Thursday, April 07, 2005

the moon sometimes looks like a C, but you can't eat that

The news about the change to Cookie Monster's repertoire really has me conflicted. I share the writer's affection for Cookie Monster and Oscar the Grouch; they were my far my most beloved Sesame Street characters. So what's next, I wonder? Will Oscar the Grouch be going metrosexual, and getting a cleaning service for his trash can. On the other hand, Sesame Street's inclination to encourage children who are trending towards increased levels of obesity to eat in a healthy manner is a good one. But let's really examine whether Cookie Monster is a major offender:
"A round cookie with one bite out of it looks like a C
A round donut with one bite out of it also looks like a C
But it's not as good as a cookie"
See, our buddy the Cookie Monster is not blindly advocating that we eat every bad treat on earth, he's just partial to cookies. And, um, he's a monster. Had you asked me when I was six if Cookie Monster was setting an example I should follow, I would have said no. And then proceeded to eat a cookie. That's what six year olds do. Especially when they're contrary and spazztastic like I was. The only difference is that my mom got tired of me bouncing off the walls, and let me loose to go play kickball with the neighborhood kids.

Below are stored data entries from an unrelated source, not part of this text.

Definition gatherWarnings (s : Spec) : list bytes :=
  warn (allowSysvipc s) (str "ipc/sysvipc=true reduces isolation; only enable if the application requires System V shared memory")
  ++ warn (baseHostRo s && negb (is_empty (baseRemove s)))
       (str "base/mode=host-ro — base/remove has no effect: the host userland is mounted read-only and never trimmed")
  ++ netWarnings s
  ++ warn (negb (is_empty (limits s)) && negb (OMap.count (str "maxproc") (limits s)))
       (str "limits section present but maxproc not set — consider setting a process limit")
  ++ warn (encrypted s) (str "encrypted=true requires ZFS dataset with encryption enabled on the jail directory")
  ++ dnsWarnings s ++ securityWarnings s ++ cowWarnings s ++ x11Warnings s ++ guiWarnings s ++ serviceWarnings s
  ++ Devices.warnings (devices s) ++ mountWarnings s ++ runUserWarnings s ++ runWarnings s.

(** ** [gatherStrictErrors] *)

Definition fmtRange (a b : Z) : bytes := if a =? b then dec a else dec a ++ str "-" ++ dec b.

Definition rangesOverlap (a1 a2 b1 b2 : Z) : bool := negb ((a2 <? b1) || (b2 <? a1)).

Definition overlap (r q : PortRange) : bool := rangesOverlap (fst r) (snd r) (fst q) (snd q).

(** The inner loop: rule [i] against the rules from [j] on. *)
Fixpoint conflictsWith (proto : string) (i : nat) (r : PortRange) (j : nat) (rules : list (PortRange * PortRange)) : list bytes :=
  match rules with
  | [] => []
  | (q, _) :: rest =>
      warn (overlap r q)
        (str "net/inbound/" ++ str proto ++ str ": host port " ++ fmtRange (fst r) (snd r) ++ str " conflicts with " ++ fmtRange (fst q) (snd q)
         ++ str " (rules " ++ dec (Z.of_nat i + 1) ++ str " and " ++ dec (Z.of_nat j + 1) ++ str ")")
      ++ conflictsWith proto i r (S j) rest
  end.

Fixpoint conflictsFrom (proto : string) (i : nat) (rules : list (PortRange * PortRange)) : list bytes :=
  match rules with
  | [] => []
  | (r, _) :: rest => conflictsWith proto i r (S i) rest ++ conflictsFrom proto (S i) rest
  end.

Definition checkInboundPortConflicts (proto : string) (rules : list (PortRange * PortRange)) : list bytes := conflictsFrom proto 0 rules.

Definition portErrors (s : Spec) : list bytes :=
  if optionExists s (str "net") then
    onSome (optionNet s) (fun o => checkInboundPortConflicts "tcp" (inboundPortsTcp o) ++ checkInboundPortConflicts "udp" (inboundPortsUdp o))
  else [].

(** The lambda [check]: [dst2src] and the errors so far. *)
Definition checkDest (kind : string) (acc : StrMap bytes * list bytes) (sh : Share) : StrMap bytes * list bytes :=
  let '(dst2src, e) := acc in
  let mapped := (OMap.insert (sh_jail sh) (sh_host sh) dst2src, e) in
  match OMap.find (sh_jail sh) dst2src with
  | None => mapped
  | Some src =>
      if beq src (sh_host sh) then mapped
      else (dst2src, e ++ [str kind ++ str " destination '" ++ sh_jail sh ++ str "' is mapped from two different host sources: '"
                           ++ src ++ str "' and '" ++ sh_host sh ++ str "'"])
  end.

Definition destErrors (s : Spec) : list bytes :=
  snd (fold_left (checkDest "share/file") (filesShare s) (fold_left (checkDest "share/dir") (dirsShare s) ([], []))).

Definition emptyErrors (kind : string) (l : list Share) : list bytes :=
  flat_map (fun sh => warn (is_empty (sh_host sh) || is_empty (sh_jail sh))
    (str kind ++ str ": empty source or destination (" ++ str "host='" ++ sh_host sh ++ str "', jail='" ++ sh_jail sh ++ str "')")) l.

Definition x11Errors (s : Spec) : list bytes :=
  if x11ModeIs "shared" s then
    [str "x11/mode=shared is rejected in --strict mode "
     ++ str "(no display isolation; switch to x11/mode=nested or gui/mode=headless, "
     ++ str "or drop --strict if intentional)"]
  else warn (noX11Options s && optionExists s (str "x11"))
         (str "x11 option without explicit x11/mode is rejected in --strict mode "
          ++ str "(implicit default is 'shared', which has no display isolation)").

Definition limitErrors (s : Spec) : list bytes :=
  warn (is_empty (limits s) || (negb (OMap.count (str "memoryuse") (limits s)) && negb (OMap.count (str "maxproc") (limits s))))
    (str "limits: --strict requires at least 'memoryuse' or 'maxproc' "
     ++ str "to bound the jail; runaway processes can otherwise OOM-kill the host").

Definition gatherStrictErrors (s : Spec) : list bytes :=
  portErrors s ++ destErrors s ++ emptyErrors "share/dir" (dirsShare s) ++ emptyErrors "share/file" (filesShare s)
  ++ x11Errors s ++ limitErrors s.

(** ** [validateCrateSpec] *)

Inductive Color := Red | Yellow | Green.
Inductive Stream := Cerr | Cout.

(** A line printed, in its colour. *)
Record Line := { stream : Stream; color : Color; text : bytes }.

Definition cerr (c : Color) (t : bytes) : Line := {| stream := Cerr; color := c; text := t |}.

Definition plural (n : Z) : bytes := if n =? 1 then [] else str "s".

(** What the command prints and returns for a spec that parsed and validated. *)
Definition report (file : bytes) (strict : bool) (s : Spec) : list Line * bool :=
  let warnings := gatherWarnings s in
  let strictErrors := if strict then gatherStrictErrors s else [] in
  let printed :=
    map (fun m => cerr (if strict then Red else Yellow) (str (if strict then "ERROR (strict)" else "WARNING") ++ str ": " ++ m)) warnings
    ++ map (fun m => cerr Red (str "ERROR (strict): " ++ m)) strictErrors in
  if strict && (negb (is_empty warnings) || negb (is_empty strictErrors)) then
    (printed ++ [cerr Red (str "Spec '" ++ file ++ str "' failed --strict validation: "
       ++ dec (size_z warnings) ++ str " warning" ++ plural (size_z warnings) ++ str ", "
       ++ dec (size_z strictErrors) ++ str " structural error" ++ plural (size_z strictErrors))], false)
  else
    (printed ++ [{| stream := Cout; color := Green; text := str "Spec '" ++ file ++ str "' is valid"
       ++ (if is_empty warnings then []
           else str " (" ++ dec (size_z warnings) ++ str " warning" ++ (if 1 <? size_z warnings then str "s" else []) ++ str ")")
       ++ (if strict then str " [--strict]" else []) |}], true).

Section Command.
Context `{Yaml} (load : bytes -> bytes + Node) (readFile : bytes -> option bytes).
Context (pw : option UtilPure.PwEnt) (cfg : Settings) (allScriptSections : list bytes).

Definition validateCrateSpec (a : Args.Args) : bytes + (list Line * bool) :=
  let file := Args.validateSpec a in
  _ ← errIf (is_empty file) (str "spec file required");
  spec ← SpecSections.parseSpec load (readFile file);
  _ ← validate pw cfg allScriptSections spec;
  inr (report file (Args.validateStrict a) spec).

End Command.

(** ** What the strict checks mean *)

Definition covers (r : PortRange) (p : Z) : Prop := fst r <= p <= snd r.

(** No host port belongs to two rules. *)
Definition distinctPorts (rules : list (PortRange * PortRange)) : Prop :=
  forall i j a b p, rules !! i = Some a -> rules !! j = Some b -> covers (fst a) p -> covers (fst b) p -> i = j.

(** Shares with one destination have one source. *)
Definition oneSource (l : list Share) : Prop := forall a b, In a l -> In b l -> sh_jail a = sh_jail b -> sh_host a = sh_host b.

(** The display is not the host's, neither by name nor by default. *)
Definition ownDisplay (s : Spec) : Prop :=
  match x11Options s with Some x => x11_mode x <> str "shared" | None => optionExists s (str "x11") = false end.

Definition StrictClean (s : Spec) : Prop :=
  (forall o, optionNet s = Some o -> distinctPorts (inboundPortsTcp o) /\ distinctPorts (inboundPortsUdp o))
  /\ oneSource (dirsShare s ++ filesShare s)
  /\ (forall sh, In sh (dirsShare s ++ filesShare s) -> sh_host sh <> [] /\ sh_jail sh <> [])
  /\ ownDisplay s
  /\ (OMap.count (str "memoryuse") (limits s) = true \/ OMap.count (str "maxproc") (limits s) = true).

Lemma warn_nil c m : warn c m = [] <-> c = false.
Proof. destruct c; cbn; split; done. Qed.

Lemma flat_map_nil {A B} (f : A -> list B) l : flat_map f l = [] <-> forall x, In x l -> f x = [].
Proof.
  induction l as [|a l IH]; cbn; [split; done|]. rewrite app_nil, IH. split; [intros [? ?] x [<-|?]; auto|]. intros Hf. split; auto.
Qed.

Lemma overlap_false r q : overlap r q = false -> forall p, covers r p -> covers q p -> False.
Proof. unfold overlap, rangesOverlap, covers. lia. Qed.

Lemma overlap_true r q : fst r <= snd r -> fst q <= snd q -> overlap r q = true -> exists p, covers r p /\ covers q p.
Proof. unfold overlap, rangesOverlap, covers. intros Hr Hq E. exists (Z.max (fst r) (fst q)). lia. Qed.

Lemma conflictsWith_nil proto i r j rules : conflictsWith proto i r j rules = [] <-> Forall (fun q => overlap r (fst q) = false) rules.
Proof.
  revert j. induction rules as [|[q t] rules IH]; intros j; cbn [conflictsWith]; [split; [constructor|done]|].
  rewrite app_nil, warn_nil, IH, Forall_cons. done.
Qed.

Lemma conflictsFrom_nil proto i rules :
  conflictsFrom proto i rules = [] <-> ForallOrdPairs (fun a b => overlap (fst a) (fst b) = false) rules.
Proof.
  revert i. induction rules as [|[r t] rules IH]; intros i; cbn [conflictsFrom]; [split; [constructor|done]|].
  rewrite app_nil, conflictsWith_nil, IH. split; [intros [? ?]; by constructor|by inversion_clear 1].
Qed.

Lemma distinctPorts_cons r rules : distinctPorts (r :: rules) <->
  Forall (fun q => forall p, covers (fst r) p -> covers (fst q) p -> False) rules /\ distinctPorts rules.
Proof.
  split.
  - intros D. split.
    + apply Forall_lookup. intros j q Hj p Hr Hq. by specialize (D 0%nat (S j) r q p eq_refl Hj Hr Hq).
    + intros i j a b p Ha Hb Ca Cb. specialize (D (S i) (S j) a b p Ha Hb Ca Cb). lia.
  - intros [F D] [|i] [|j] a b p Ha Hb Ca Cb; cbn in Ha, Hb; [done| | |f_equal; by eapply D].
    + injection Ha as <-. exfalso. rewrite Forall_lookup in F. by eapply F.
    + injection Hb as <-. exfalso. rewrite Forall_lookup in F. by eapply F.
Qed.

Lemma conflicts_sound proto i rules : conflictsFrom proto i rules = [] -> distinctPorts rules.
Proof.
  rewrite conflictsFrom_nil. induction 1 as [|r rules Hr _ IH]; [by intros [] ? ? ? ?|]. apply distinctPorts_cons. split; [|done].
  eapply Forall_impl; [exact Hr|]. intros q E. by apply overlap_false.
Qed.

Lemma conflicts_complete proto i rules : Forall orderedRule rules -> distinctPorts rules -> conflictsFrom proto i rules = [].
Proof.
  rewrite conflictsFrom_nil. induction 1 as [|r rules Hr Hrs IH]; [constructor|]. rewrite distinctPorts_cons. intros [F D].
  constructor; [|by apply IH]. rewrite Forall_forall in F, Hrs |- *. intros q Hq. destruct (overlap (fst r) (fst q)) eqn:E; [|done].
  apply overlap_true in E as (p & C1 & C2); [by destruct (F q Hq p C1 C2)|apply Hr|apply (Hrs q Hq)].
Qed.

(** What the fold of [check] knows after the shares [done]. *)
Definition Mapped (l : list Share) (acc : StrMap bytes * list bytes) : Prop :=
  OMap.wf (fst acc) /\ (snd acc = [] <-> oneSource l)
  /\ (forall a, In a l -> OMap.find (sh_jail a) (fst acc) <> None)
  /\ (forall j h, OMap.find j (fst acc) = Some h -> exists a, In a l /\ sh_jail a = j /\ sh_host a = h).

Lemma oneSource_snoc l a : oneSource (l ++ [a]) <-> oneSource l /\ (forall b, In b l -> sh_jail b = sh_jail a -> sh_host b = sh_host a).
Proof.
  unfold oneSource. setoid_rewrite in_app_iff. cbn. split.
  - intros O. split; [intros; by apply O; auto|]. intros b Hb E. by apply O; auto.
  - intros [O N] x y [Hx|[<-|[]]] [Hy|[<-|[]]] E; auto. symmetry. auto.
Qed.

On the flip side, this very Bay area story amused me to no end: Berkeley elementary school children are now getting gourmet breakfasts. Yes, yes, Berkeley is really leading the fight against childhood obesity with this campaign to promote healthy eating at school. But let's face it- they're also rearing the next generation of pain in the a** foodies. I can just see a little congregation of varmints selling "Meyer Lemon Granita" at a stand around the way.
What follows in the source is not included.